Work item.
Of all the entries below, retype only the lines from the one with "apply spec_stmt; [|done]. intros d ->. by" through the one with "- split_and!; [done|done|].", exactly as they appear.

Task input.
---

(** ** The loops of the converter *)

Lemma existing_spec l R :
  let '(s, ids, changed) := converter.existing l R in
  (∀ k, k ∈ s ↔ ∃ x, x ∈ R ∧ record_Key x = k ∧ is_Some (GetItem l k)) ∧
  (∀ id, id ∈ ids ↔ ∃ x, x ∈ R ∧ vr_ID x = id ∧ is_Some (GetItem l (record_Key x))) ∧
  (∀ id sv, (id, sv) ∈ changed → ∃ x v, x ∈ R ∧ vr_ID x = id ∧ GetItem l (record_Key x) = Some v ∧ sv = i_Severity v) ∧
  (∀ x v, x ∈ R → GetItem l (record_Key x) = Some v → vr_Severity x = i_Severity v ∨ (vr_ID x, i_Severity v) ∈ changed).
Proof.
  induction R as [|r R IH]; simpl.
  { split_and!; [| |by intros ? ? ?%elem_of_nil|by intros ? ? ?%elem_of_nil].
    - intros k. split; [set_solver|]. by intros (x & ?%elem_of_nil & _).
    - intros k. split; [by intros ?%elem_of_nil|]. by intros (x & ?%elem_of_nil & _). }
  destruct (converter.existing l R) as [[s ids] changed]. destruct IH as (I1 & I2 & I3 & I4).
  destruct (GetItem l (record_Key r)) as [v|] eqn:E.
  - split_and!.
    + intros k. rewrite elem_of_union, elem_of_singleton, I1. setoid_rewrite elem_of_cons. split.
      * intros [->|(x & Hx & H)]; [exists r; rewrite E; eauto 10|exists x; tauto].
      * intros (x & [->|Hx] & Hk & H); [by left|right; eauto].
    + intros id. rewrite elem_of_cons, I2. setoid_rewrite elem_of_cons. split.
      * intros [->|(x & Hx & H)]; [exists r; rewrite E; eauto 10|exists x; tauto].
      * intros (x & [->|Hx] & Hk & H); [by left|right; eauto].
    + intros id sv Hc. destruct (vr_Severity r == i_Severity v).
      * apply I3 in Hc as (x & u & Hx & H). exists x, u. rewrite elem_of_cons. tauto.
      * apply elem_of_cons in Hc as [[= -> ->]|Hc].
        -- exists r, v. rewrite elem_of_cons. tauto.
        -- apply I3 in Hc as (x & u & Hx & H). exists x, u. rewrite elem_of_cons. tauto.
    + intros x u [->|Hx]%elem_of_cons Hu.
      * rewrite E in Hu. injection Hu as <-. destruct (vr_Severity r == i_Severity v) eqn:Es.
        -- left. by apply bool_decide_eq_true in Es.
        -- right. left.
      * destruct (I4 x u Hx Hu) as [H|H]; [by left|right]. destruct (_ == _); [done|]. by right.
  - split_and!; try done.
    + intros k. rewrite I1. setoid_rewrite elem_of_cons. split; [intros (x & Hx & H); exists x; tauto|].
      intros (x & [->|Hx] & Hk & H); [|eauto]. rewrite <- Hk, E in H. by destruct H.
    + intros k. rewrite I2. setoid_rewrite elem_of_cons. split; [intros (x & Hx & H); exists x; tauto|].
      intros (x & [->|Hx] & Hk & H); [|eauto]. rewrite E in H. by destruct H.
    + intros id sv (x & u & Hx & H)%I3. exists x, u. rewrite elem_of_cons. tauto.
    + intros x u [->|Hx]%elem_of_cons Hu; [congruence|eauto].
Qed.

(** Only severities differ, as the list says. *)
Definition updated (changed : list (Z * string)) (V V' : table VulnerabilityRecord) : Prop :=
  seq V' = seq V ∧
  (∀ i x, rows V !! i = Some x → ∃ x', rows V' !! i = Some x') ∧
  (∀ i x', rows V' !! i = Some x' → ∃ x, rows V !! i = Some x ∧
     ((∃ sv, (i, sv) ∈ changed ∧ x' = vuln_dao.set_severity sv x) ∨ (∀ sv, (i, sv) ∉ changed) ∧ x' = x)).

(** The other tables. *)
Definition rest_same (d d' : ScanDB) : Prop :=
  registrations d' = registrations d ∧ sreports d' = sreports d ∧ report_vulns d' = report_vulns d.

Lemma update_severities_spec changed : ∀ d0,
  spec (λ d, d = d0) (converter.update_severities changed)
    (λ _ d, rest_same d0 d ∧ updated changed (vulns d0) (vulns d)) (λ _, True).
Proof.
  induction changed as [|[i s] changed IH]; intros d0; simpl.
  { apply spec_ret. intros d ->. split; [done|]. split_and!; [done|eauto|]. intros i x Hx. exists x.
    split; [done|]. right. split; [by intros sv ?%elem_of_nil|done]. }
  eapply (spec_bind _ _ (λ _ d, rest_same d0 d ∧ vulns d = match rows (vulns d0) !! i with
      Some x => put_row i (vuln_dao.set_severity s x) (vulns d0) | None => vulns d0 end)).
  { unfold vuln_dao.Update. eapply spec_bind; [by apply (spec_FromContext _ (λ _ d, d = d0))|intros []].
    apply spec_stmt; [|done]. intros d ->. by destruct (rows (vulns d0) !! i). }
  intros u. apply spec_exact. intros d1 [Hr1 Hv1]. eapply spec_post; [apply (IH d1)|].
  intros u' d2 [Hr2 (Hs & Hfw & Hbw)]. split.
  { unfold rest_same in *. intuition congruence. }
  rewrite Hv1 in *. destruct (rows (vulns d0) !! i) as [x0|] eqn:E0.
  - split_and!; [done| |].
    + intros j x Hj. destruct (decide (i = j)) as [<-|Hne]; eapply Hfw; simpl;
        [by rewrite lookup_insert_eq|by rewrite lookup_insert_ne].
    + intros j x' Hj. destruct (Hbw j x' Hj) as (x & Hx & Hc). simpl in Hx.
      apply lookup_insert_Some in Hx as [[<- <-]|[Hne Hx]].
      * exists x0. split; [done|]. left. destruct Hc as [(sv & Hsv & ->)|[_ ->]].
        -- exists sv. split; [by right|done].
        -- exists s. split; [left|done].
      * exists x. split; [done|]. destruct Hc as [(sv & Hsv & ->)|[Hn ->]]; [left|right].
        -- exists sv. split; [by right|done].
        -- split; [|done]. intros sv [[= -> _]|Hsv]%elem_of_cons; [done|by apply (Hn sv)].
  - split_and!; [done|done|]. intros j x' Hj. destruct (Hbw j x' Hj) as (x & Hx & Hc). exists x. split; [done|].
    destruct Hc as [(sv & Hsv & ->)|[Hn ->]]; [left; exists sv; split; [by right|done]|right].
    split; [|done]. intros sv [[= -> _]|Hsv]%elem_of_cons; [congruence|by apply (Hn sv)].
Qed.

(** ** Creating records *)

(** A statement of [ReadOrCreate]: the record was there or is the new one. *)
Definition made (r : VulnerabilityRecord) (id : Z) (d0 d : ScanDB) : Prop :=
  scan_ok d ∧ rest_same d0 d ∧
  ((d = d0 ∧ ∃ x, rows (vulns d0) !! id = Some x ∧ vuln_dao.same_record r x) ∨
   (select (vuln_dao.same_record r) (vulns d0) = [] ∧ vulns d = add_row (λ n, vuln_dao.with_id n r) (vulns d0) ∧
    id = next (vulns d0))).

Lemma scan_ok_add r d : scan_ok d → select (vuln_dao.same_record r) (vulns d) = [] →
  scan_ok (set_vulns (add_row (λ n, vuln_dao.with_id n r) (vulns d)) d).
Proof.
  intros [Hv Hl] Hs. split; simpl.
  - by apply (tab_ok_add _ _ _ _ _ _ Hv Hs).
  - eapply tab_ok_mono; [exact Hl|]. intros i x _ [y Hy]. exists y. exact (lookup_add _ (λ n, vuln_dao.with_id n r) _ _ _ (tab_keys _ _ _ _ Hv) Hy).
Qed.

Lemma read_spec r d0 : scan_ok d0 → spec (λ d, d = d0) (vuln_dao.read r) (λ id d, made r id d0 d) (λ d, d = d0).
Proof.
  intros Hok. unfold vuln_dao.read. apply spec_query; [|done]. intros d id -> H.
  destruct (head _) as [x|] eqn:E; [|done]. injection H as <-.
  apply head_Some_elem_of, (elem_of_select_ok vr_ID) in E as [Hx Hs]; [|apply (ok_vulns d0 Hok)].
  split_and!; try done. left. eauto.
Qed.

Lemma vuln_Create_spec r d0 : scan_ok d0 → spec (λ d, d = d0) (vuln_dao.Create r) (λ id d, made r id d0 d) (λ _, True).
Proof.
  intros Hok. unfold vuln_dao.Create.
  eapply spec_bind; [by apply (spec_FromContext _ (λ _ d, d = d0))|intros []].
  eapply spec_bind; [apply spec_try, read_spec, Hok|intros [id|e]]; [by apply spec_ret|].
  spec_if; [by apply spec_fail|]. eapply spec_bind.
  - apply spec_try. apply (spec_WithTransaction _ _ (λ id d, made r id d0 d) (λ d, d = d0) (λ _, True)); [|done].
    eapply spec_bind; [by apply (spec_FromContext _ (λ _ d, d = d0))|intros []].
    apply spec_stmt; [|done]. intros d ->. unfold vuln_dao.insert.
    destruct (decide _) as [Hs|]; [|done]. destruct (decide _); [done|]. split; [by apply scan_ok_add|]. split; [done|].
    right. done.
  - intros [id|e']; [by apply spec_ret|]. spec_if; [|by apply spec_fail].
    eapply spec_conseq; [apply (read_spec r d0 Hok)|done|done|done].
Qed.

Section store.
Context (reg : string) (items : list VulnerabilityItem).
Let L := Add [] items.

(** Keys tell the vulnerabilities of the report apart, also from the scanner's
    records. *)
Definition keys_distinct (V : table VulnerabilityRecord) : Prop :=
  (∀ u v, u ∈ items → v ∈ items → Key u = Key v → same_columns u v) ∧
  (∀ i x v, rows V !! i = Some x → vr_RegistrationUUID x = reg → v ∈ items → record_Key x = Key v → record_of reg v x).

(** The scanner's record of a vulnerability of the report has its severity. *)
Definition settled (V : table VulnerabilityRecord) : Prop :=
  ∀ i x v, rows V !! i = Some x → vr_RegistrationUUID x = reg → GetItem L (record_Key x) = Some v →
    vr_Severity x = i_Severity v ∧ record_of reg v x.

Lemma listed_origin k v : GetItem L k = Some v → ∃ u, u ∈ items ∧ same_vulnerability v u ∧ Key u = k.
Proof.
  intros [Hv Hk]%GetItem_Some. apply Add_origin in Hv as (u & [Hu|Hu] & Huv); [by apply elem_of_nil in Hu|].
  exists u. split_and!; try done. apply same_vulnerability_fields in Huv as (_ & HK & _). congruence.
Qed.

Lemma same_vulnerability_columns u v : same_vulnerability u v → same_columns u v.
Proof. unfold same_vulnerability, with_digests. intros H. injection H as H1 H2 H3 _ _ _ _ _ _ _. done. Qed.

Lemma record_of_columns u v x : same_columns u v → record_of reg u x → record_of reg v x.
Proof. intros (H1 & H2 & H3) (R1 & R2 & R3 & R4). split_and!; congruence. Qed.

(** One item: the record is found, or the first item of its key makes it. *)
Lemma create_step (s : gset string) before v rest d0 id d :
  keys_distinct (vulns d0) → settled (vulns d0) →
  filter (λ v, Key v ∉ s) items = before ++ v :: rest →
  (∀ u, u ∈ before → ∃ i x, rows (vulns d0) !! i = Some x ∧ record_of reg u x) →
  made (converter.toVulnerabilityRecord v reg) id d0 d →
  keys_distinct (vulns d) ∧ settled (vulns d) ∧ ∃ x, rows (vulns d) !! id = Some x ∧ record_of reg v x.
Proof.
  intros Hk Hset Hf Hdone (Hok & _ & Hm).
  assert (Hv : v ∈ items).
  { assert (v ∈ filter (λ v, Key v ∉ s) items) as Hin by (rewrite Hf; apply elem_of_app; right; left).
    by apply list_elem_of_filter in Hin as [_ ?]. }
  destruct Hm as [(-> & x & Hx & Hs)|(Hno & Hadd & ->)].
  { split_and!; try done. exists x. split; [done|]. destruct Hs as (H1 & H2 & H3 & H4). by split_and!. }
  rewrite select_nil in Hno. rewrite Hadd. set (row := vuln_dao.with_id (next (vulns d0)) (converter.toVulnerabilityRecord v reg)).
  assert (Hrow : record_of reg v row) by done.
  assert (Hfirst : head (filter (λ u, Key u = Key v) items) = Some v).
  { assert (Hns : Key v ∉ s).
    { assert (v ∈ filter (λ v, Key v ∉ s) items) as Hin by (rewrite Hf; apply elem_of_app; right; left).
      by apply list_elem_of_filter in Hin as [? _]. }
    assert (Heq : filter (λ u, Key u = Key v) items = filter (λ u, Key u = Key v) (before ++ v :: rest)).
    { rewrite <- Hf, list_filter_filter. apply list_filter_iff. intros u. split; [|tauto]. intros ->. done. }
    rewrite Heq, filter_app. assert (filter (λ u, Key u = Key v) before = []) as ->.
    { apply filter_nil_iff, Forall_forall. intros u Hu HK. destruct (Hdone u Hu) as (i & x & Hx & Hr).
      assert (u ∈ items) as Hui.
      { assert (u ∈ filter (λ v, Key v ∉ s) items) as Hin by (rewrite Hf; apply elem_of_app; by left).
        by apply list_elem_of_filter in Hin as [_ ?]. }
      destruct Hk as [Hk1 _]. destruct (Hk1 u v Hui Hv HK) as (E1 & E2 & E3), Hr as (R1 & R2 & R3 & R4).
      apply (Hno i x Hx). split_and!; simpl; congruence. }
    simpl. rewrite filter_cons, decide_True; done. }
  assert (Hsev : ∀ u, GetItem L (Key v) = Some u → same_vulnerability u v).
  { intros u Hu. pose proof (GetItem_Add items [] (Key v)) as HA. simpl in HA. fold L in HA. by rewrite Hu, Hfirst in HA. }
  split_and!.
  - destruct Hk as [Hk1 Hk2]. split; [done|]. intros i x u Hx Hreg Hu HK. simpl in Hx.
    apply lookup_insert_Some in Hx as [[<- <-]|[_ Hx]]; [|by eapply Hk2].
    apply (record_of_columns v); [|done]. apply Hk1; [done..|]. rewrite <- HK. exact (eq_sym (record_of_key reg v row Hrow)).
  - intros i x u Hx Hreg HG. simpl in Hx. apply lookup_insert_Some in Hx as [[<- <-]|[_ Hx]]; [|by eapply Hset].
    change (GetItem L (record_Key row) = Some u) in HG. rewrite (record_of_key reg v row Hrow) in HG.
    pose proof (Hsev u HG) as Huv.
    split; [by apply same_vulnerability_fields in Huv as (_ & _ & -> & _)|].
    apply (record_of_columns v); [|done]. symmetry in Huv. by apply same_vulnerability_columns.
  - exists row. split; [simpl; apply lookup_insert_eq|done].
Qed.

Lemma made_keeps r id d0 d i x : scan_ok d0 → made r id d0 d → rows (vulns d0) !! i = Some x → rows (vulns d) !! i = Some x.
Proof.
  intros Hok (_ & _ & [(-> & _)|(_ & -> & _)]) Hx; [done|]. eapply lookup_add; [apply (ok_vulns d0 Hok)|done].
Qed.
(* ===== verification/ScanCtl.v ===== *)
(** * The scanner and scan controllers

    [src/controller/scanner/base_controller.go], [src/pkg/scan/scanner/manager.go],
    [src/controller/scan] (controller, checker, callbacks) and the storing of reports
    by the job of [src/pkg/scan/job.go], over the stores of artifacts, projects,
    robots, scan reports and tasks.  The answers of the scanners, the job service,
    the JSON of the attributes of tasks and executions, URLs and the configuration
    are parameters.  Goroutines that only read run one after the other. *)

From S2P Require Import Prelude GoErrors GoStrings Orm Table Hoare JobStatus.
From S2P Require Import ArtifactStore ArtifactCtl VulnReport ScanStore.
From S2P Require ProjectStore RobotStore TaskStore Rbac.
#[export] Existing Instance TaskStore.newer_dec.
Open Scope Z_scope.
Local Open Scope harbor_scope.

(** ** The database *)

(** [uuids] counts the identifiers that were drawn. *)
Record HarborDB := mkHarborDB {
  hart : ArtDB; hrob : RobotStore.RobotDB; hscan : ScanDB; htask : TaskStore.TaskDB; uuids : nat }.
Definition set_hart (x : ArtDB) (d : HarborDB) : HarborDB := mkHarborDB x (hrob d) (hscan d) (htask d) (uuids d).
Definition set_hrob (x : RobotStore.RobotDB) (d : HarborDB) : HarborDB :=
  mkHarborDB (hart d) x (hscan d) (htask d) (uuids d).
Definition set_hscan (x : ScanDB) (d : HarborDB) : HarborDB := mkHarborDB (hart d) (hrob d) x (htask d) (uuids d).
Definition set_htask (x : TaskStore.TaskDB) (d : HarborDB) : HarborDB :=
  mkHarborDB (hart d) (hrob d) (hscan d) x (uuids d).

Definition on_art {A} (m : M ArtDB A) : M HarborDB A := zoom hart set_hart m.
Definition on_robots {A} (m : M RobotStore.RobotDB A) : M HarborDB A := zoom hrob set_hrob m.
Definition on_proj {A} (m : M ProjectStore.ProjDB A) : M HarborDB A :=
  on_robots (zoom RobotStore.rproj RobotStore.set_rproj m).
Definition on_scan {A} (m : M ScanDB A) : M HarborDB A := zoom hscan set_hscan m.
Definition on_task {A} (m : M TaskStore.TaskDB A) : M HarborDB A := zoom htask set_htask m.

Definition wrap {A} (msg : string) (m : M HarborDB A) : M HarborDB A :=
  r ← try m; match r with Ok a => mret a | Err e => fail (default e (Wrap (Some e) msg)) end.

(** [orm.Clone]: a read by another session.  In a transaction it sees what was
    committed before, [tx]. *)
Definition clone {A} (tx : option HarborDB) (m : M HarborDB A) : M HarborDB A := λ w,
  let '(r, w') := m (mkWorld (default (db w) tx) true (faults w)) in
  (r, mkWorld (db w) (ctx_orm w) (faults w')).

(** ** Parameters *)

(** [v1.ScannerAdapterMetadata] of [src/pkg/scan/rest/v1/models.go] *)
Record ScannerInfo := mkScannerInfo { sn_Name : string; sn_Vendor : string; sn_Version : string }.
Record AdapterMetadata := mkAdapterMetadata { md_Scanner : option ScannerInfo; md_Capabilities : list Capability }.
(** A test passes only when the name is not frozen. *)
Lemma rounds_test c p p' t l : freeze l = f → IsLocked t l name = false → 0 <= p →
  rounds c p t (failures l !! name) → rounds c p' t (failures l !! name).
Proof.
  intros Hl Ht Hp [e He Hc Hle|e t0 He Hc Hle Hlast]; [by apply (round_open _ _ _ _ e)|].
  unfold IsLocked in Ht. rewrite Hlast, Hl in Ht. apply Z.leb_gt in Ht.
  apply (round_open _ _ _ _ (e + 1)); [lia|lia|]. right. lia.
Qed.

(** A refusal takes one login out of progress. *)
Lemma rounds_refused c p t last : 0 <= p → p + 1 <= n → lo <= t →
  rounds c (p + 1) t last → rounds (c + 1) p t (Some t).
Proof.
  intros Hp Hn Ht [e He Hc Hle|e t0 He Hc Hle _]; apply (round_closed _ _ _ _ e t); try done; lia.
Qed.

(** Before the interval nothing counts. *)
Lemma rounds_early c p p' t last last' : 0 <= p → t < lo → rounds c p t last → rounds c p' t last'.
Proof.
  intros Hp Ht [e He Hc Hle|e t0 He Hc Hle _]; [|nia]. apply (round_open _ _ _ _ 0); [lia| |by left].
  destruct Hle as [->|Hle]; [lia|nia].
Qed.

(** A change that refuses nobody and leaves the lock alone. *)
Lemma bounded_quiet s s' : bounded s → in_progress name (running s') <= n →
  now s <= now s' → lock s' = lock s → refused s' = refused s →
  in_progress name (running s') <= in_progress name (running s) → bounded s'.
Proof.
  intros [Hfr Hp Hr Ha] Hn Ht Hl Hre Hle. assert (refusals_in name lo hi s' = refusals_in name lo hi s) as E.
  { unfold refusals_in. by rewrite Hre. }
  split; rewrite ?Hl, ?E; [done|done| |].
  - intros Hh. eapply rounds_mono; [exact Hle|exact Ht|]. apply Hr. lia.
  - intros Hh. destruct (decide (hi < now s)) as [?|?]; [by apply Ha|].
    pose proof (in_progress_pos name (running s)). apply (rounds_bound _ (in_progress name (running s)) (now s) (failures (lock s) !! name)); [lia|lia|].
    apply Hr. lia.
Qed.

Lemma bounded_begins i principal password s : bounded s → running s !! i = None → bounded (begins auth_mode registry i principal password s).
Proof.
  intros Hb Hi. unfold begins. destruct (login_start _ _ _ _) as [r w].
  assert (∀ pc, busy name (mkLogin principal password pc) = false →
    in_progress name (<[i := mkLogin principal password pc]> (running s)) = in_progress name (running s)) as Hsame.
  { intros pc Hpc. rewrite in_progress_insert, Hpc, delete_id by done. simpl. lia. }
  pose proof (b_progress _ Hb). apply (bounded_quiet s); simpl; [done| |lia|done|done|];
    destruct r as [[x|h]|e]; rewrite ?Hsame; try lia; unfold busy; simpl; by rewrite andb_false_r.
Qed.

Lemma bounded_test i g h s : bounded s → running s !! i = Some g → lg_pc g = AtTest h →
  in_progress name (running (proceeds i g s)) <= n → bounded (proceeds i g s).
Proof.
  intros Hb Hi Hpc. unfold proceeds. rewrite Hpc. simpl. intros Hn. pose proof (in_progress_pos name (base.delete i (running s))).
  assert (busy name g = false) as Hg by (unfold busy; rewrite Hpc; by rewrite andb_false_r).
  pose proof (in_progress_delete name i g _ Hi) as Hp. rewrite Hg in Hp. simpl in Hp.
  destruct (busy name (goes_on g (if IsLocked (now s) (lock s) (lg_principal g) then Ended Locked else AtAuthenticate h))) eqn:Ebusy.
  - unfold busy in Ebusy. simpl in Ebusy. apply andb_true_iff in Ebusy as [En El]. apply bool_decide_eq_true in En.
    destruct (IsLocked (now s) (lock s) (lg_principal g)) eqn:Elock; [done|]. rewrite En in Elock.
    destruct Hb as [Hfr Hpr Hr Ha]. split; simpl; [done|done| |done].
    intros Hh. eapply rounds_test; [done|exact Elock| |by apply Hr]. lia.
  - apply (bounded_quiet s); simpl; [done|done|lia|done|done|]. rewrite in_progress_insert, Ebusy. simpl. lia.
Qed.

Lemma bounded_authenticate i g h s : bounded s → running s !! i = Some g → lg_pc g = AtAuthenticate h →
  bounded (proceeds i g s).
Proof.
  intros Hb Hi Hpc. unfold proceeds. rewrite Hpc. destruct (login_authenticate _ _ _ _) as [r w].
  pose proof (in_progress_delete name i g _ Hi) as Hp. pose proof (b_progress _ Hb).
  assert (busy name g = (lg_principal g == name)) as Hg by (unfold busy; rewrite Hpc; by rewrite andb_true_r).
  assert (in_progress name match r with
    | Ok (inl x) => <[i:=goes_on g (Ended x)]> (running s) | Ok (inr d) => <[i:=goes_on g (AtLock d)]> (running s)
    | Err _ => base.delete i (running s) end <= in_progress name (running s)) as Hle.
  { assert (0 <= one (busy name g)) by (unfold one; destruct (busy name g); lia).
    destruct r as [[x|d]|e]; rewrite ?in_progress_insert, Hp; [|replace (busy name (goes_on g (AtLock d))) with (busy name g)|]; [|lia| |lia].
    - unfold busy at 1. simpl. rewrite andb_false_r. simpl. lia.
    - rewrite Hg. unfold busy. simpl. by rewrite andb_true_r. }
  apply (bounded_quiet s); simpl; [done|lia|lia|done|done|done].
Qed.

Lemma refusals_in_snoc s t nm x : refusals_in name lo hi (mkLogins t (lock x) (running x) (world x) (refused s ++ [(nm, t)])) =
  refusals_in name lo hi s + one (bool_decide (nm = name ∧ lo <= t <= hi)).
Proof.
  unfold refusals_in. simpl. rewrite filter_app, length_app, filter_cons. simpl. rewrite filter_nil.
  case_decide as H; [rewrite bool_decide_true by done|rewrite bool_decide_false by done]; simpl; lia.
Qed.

---

Answer to this problem.
    apply spec_stmt; [|done]. intros d ->. by destruct (rows (vulns d0) !! i). }
  intros u. apply spec_exact. intros d1 [Hr1 Hv1]. eapply spec_post; [apply (IH d1)|].
  intros u' d2 [Hr2 (Hs & Hfw & Hbw)]. split.
  { unfold rest_same in *. intuition congruence. }
  rewrite Hv1 in *. destruct (rows (vulns d0) !! i) as [x0|] eqn:E0.
  - split_and!; [done| |].
    + intros j x Hj. destruct (decide (i = j)) as [<-|Hne]; eapply Hfw; simpl;
        [by rewrite lookup_insert_eq|by rewrite lookup_insert_ne].
    + intros j x' Hj. destruct (Hbw j x' Hj) as (x & Hx & Hc). simpl in Hx.
      apply lookup_insert_Some in Hx as [[<- <-]|[Hne Hx]].
      * exists x0. split; [done|]. left. destruct Hc as [(sv & Hsv & ->)|[_ ->]].
        -- exists sv. split; [by right|done].
        -- exists s. split; [left|done].
      * exists x. split; [done|]. destruct Hc as [(sv & Hsv & ->)|[Hn ->]]; [left|right].
        -- exists sv. split; [by right|done].
        -- split; [|done]. intros sv [[= -> _]|Hsv]%elem_of_cons; [done|by apply (Hn sv)].
  - split_and!; [done|done|]. intros j x' Hj. destruct (Hbw j x' Hj) as (x & Hx & Hc). exists x. split; [done|].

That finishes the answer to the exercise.